==== RECORDS TO PROCESS

(* ===== verification/Sessions.v ===== *)
(** * What a session of Claude sees of its connections

    [claudeSessionConnections] ([plugin_session.go]): a snapshot of the connections bound to one
    session and of their pending mentions; and the view of a connection ([connectionView],
    [connectionEncryptionMode], [plugin.go]). *)
From stdpp Require Import sorting.
From S2P Require Import Prelude GoStrings Json Types Crypto Roster Metadata InboxState Inbox InboxControl Dispatch Protocol.
From S2P Require Import Encryption Broker Delivery Hooks Connect Background.
From S2P Require Import Scenario RoomsTheorems BackgroundTheorems.

(** ** A session ([claudeSessionConnections]) *)
Record mentionView := mkMention {
  mv_Seq : Z; mv_ChannelID : string; mv_MessageID : string; mv_AgentName : string; mv_Text : string; mv_Status : string }.
Record sessionConnection := mkSessionConnection {
  sn_connection : string; sn_agent_id : string; sn_name : string; sn_server : string; sn_room_id : string; sn_room_name : string;
  sn_channel_id : string; sn_listening : bool; sn_idle_wake : bool; sn_stream_state : string; sn_pending_join : string;
  sn_pending_count : Z; sn_mentions : list mentionView; sn_inbox_error : string }.

Definition session_bound (session : string) (c : pluginConnection) : bool :=
  negb (pc_Worker c) && bool_decide (pc_CodexThreadID c = "") && bool_decide (pc_HookHost c = "claude") && bool_decide (pc_HookSessionID c = session).
Definition mention_of (agent : string) (r : inboxRequest) : option mentionView :=
  let e := req_Event r in
  if negb (bool_decide (ev_Kind e = "message")) || (negb (ev_Mentioned e) && negb (Contains (msg_Mentions (ev_Payload e)) agent)) then None else
  Some (mkMention (ev_Seq e) (if bool_decide (ev_ChannelID e = "") then msg_ChannelID (ev_Payload e) else ev_ChannelID e) (msg_ID (ev_Payload e))
          (msg_AgentName (ev_Payload e)) (msg_Text (ev_Payload e)) (req_Status r)).
Definition open_requests (s : inboxState) : list inboxRequest :=
  List.filter (fun r => negb (Contains ["completed"; "cancelled"; "declined"] (req_Status r))) (st_Requests s).
(** The file of an inbox: none, one that cannot be read now, or what reading it gives. *)
Inductive inbox_read := NoFile | Unreadable | Read (v : saved inboxState).
Definition session_work (agent : string) (file : inbox_read) : Z * list mentionView * string :=
  let garbled := (0, [], "Pending work could not be read. Refresh after the listener reconnects.") in
  match file with
  | NoFile => (0, [], "")
  | Unreadable => (0, [], "Pending work is temporarily unavailable. Refresh to try again.")
  | Read Garbled => garbled
  | Read (Saved s) =>
      match migrate s with
      | (Some _, _) => garbled
      | (None, s) => (Z.of_nat (length (open_requests s)), omap (mention_of agent) (open_requests s), "")
      end
  end.
Definition session_stream (running : bool) (i : option inbox) : string :=
  match i with
  | None => "stopped"
  | Some i =>
      if negb (bool_decide (ib_streamError i = "")) then "reconnecting"
      else if ib_streaming i then "streaming" else if running then "starting" else "stopped"
  end.
Section Session.
(** The files and inboxes by connection, the waiting hook of the session, and the time. *)
Variables (files : pluginConnection -> inbox_read) (inboxes : gmap string inbox) (lease : option (saved Z)) (lock : lock_state) (now : Z) (p : process).
Definition session_connection (c : pluginConnection) : sessionConnection :=
  let '(count, mentions, err) := session_work (pc_AgentID c) (files c) in
  let running := bool_decide (pc_Handle c ∈ ps_workers p) && negb (ps_stopped p) in
  mkSessionConnection (pc_Handle c) (pc_AgentID c) (pc_Name c) (cfg_Server (pc_Config c)) (pc_RoomID c) (pc_RoomName c) (pc_ChannelID c) running
    (claudeWakeArmed c lease now lock) (session_stream running (inboxes !! pc_Handle c))
    (match pc_PendingJoin c with Some j => jr_Status j | None => "" end) count mentions err.
Definition claudeSessionConnections (host session : string) (v : vault) : result (list sessionConnection) :=
  if negb (bool_decide (host = "claude")) then Err "session discovery requires the Claude plugin" else
  match validateHookBinding "claude" session with
  | Some e => Err e
  | None =>
      Ok (session_connection <$> filter (fun c => session_bound session c = true)
            (omap (fun handle => match load v handle with Ok c => Some c | Err _ => None end) (merge_sort String.le (elements (dom v)))))
  end.
End Session.

(** ** The view of a connection *)
Definition connectionEncryptionMode (c : pluginConnection) : string :=
  if negb (bool_decide (pc_RoomEncryptionMode c = "")) then pc_RoomEncryptionMode c
  else if negb (bool_decide (cfg_CryptoPath (pc_Config c) = "")) then "e2ee" else "standard".
Inductive connection_view :=
| Approving (automatic : bool) (connection name status request phrase fingerprint mode : string) (expires : Z)
| Connected (connection agent name profile intent room room_name channel share mode : string) (share_expires : option Z) (claim : option (string * Z)).
(** Zero is the zero time. *)
Definition connectionView (now : Z) (c : pluginConnection) : connection_view :=
  match pc_PendingJoin c with
  | Some j => Approving (jr_Automatic j) (pc_Handle c) (pc_Name c) (jr_Status j) (jr_RequestID j) (jr_VerificationPhrase j) (jr_Fingerprint j)
                (connectionEncryptionMode c) (jr_ExpiresAt j)
  | None => Connected (pc_Handle c) (pc_AgentID c) (pc_Name c) (pc_Profile c) (pc_Intent c) (pc_RoomID c) (pc_RoomName c) (pc_ChannelID c) (pc_ShareURL c)
              (connectionEncryptionMode c) (if pc_ShareExpiresAt c =? 0 then None else Some (pc_ShareExpiresAt c))
              (if negb (bool_decide (pc_ClaimURL c = "")) && (now <? pc_ClaimExpiresAt c) then Some (pc_ClaimURL c, pc_ClaimExpiresAt c) else None)
  end.

(** ** What a session sees: properties *)

Lemma session_listed v c : c ∈ omap (fun handle => match load v handle with Ok c => Some c | Err _ => None end) (merge_sort String.le (elements (dom v))) <->
  exists handle, load v handle = Ok c.
Proof.
  rewrite list_elem_of_omap. split.
  - intros (h & _ & Hh). exists h. by destruct (load v h); simplify_eq.
  - intros (h & Hh). exists h. rewrite Hh. split; [|done]. rewrite merge_sort_Permutation, elem_of_elements, elem_of_dom.
    unfold load in Hh. destruct (negb _); [done|]. by destruct (v !! h).
Qed.
Lemma mention_shows agent r m : mention_of agent r = Some m ->
  ev_Kind (req_Event r) = "message" /\ (ev_Mentioned (req_Event r) = true \/ agent ∈ msg_Mentions (ev_Payload (req_Event r))) /\
  mv_Seq m = ev_Seq (req_Event r) /\ mv_Text m = msg_Text (ev_Payload (req_Event r)) /\ mv_Status m = req_Status r.
Proof.
  unfold mention_of. destruct (_ || _) eqn:Hg; [done|]. intros [= <-]. cbn. unfold Contains in Hg.
  destruct (bool_decide (ev_Kind _ = _)) eqn:Hk; [|done]. destruct (ev_Mentioned _); [by bool_simpl; auto|].
  destruct (bool_decide (_ ∈ _)) eqn:Hm; [|done]. bool_simpl. auto.
Qed.
Lemma work_shows agent file count mentions err : session_work agent file = (count, mentions, err) ->
  match file with
  | Read (Saved s) =>
      match migrate s with
      | (None, s) => err = "" /\ count = Z.of_nat (length (open_requests s)) /\ Z.of_nat (length mentions) <= count /\
          forall m, m ∈ mentions <-> exists r, r ∈ open_requests s /\ mention_of agent r = Some m
      | (Some _, _) => mentions = [] /\ err <> ""
      end
  | _ => mentions = [] /\ (file = NoFile \/ err <> "")
  end.
Proof.
  unfold session_work. destruct file as [| |[|s]]; try (intros [= <- <- <-]; auto).
  destruct (migrate s) as [[e|] s']; intros [= <- <- <-]; [done|]. split_and!; [done|done| |].
  - induction (open_requests s') as [|r l IH]; [done|]. cbn. destruct (mention_of agent r); cbn in *; lia.
  - intros m. apply list_elem_of_omap.
Qed.

(** A session sees its own connections and nothing else. The snapshot for a session of Claude lists
    exactly the saved connections that can be read, belong to no worker and no Codex task, and
    are bound to that session; each with its own inbox's pending mentions, which are messages
    that mention its agent and are not settled, and with at least as many pending requests as
    mentions. A different session, or another host, sees none of it. *)
Theorem session_sees_its_own files inboxes lease lock now p host session v l :
  claudeSessionConnections files inboxes lease lock now p host session v = Ok l ->
  host = "claude" /\ validateHookBinding "claude" session = None /\
  (forall x, x ∈ l <-> exists handle c, load v handle = Ok c /\ x = session_connection files inboxes lease lock now p c /\
     pc_Worker c = false /\ pc_CodexThreadID c = "" /\ pc_HookHost c = "claude" /\ pc_HookSessionID c = session) /\
  forall x, x ∈ l -> Z.of_nat (length (sn_mentions x)) <= sn_pending_count x /\
    forall m, m ∈ sn_mentions x -> Contains ["completed"; "cancelled"; "declined"] (mv_Status m) = false.
Proof.
  unfold claudeSessionConnections. case_bool_decide as Hh; [cbn [negb]|done]. destruct (validateHookBinding "claude" session); [done|]. intros [= <-].
  split; [done|]. split; [done|].
  assert (forall c, session_bound session c = true <-> pc_Worker c = false /\ pc_CodexThreadID c = "" /\ pc_HookHost c = "claude" /\ pc_HookSessionID c = session) as Hb.
  { intros c. unfold session_bound. rewrite !andb_true_iff, negb_true_iff, !bool_decide_eq_true. tauto. }
  split.
  - intros x. rewrite list_elem_of_fmap. split.
    + intros (c & -> & [Hc (handle & Hl)%session_listed]%list_elem_of_filter). exists handle, c. apply Hb in Hc. tauto.
    + intros (handle & c & Hl & -> & Hc). exists c. split; [done|]. apply list_elem_of_filter. split; [by apply Hb|]. apply session_listed. by exists handle.
  - intros x (c & -> & _)%list_elem_of_fmap. unfold session_connection. destruct (session_work _ _) as [[count mentions] err] eqn:E. cbn.
    pose proof (work_shows _ _ _ _ _ E) as Hw.
    assert (mentions = [] -> Z.of_nat (length mentions) <= count /\ (forall m, m ∈ mentions -> Contains ["completed"; "cancelled"; "declined"] (mv_Status m) = false)) as Hnone.
    { intros ->. split; [|by intros m Hm%elem_of_nil]. unfold session_work in E. destruct (files c) as [| |[|s]]; try (simplify_eq/=; lia). destruct (migrate s) as [[e|] s']; simplify_eq/=; lia. }
    destruct (files c) as [| |[|s]]; [by apply Hnone, Hw..|]. destruct (migrate s) as [[e|] s']; [by apply Hnone, Hw|].
    destruct Hw as (_ & _ & Hlen & Hm). split; [done|]. intros m (r & Hr & Hmr)%Hm. apply mention_shows in Hmr as (_ & _ & _ & _ & ->).
    unfold open_requests in Hr. apply list_elem_of_In, List.filter_In in Hr as [_ Hr]. by apply negb_true_iff in Hr.
Qed.

(** ** At a concrete session *)
Definition snapshot_of (session : string) : result (list sessionConnection) :=
  claudeSessionConnections (fun _ => NoFile) ∅ (Some (Saved 100)) Busy 10 running "claude" session bound.
Lemma session_sees_its_own_witness :
  "claude" = "claude" /\ validateHookBinding "claude" "session-1" = None /\
  (forall x, x ∈ value [] (snapshot_of "session-1") <-> exists handle c, load bound handle = Ok c /\
     x = session_connection (fun _ => NoFile) ∅ (Some (Saved 100)) Busy 10 running c /\
     pc_Worker c = false /\ pc_CodexThreadID c = "" /\ pc_HookHost c = "claude" /\ pc_HookSessionID c = "session-1") /\
  forall x, x ∈ value [] (snapshot_of "session-1") -> Z.of_nat (length (sn_mentions x)) <= sn_pending_count x /\
    forall m, m ∈ sn_mentions x -> Contains ["completed"; "cancelled"; "declined"] (mv_Status m) = false.
Proof.
  apply (session_sees_its_own (fun _ => NoFile) ∅ (Some (Saved 100)) Busy 10 running "claude" "session-1" bound).
  vm_compute. reflexivity.
Defined.
Example own_and_other : length (value [] (snapshot_of "session-1")) = 1%nat /\ snapshot_of "session-2" = Ok [].
Proof. split; vm_compute; reflexivity. Qed.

========

*TASK DESCRIPTION*. All lines in the listing above from the line containing "mv_Seq : Z;" to the line containing "sn_pending_count : Z;", inclusive, should be retyped exactly; no other lines should appear.

*FINISHED TASK*.
  mv_Seq : Z; mv_ChannelID : string; mv_MessageID : string; mv_AgentName : string; mv_Text : string; mv_Status : string }.
Record sessionConnection := mkSessionConnection {
  sn_connection : string; sn_agent_id : string; sn_name : string; sn_server : string; sn_room_id : string; sn_room_name : string;
  sn_channel_id : string; sn_listening : bool; sn_idle_wake : bool; sn_stream_state : string; sn_pending_join : string;
  sn_pending_count : Z; sn_mentions : list mentionView; sn_inbox_error : string }.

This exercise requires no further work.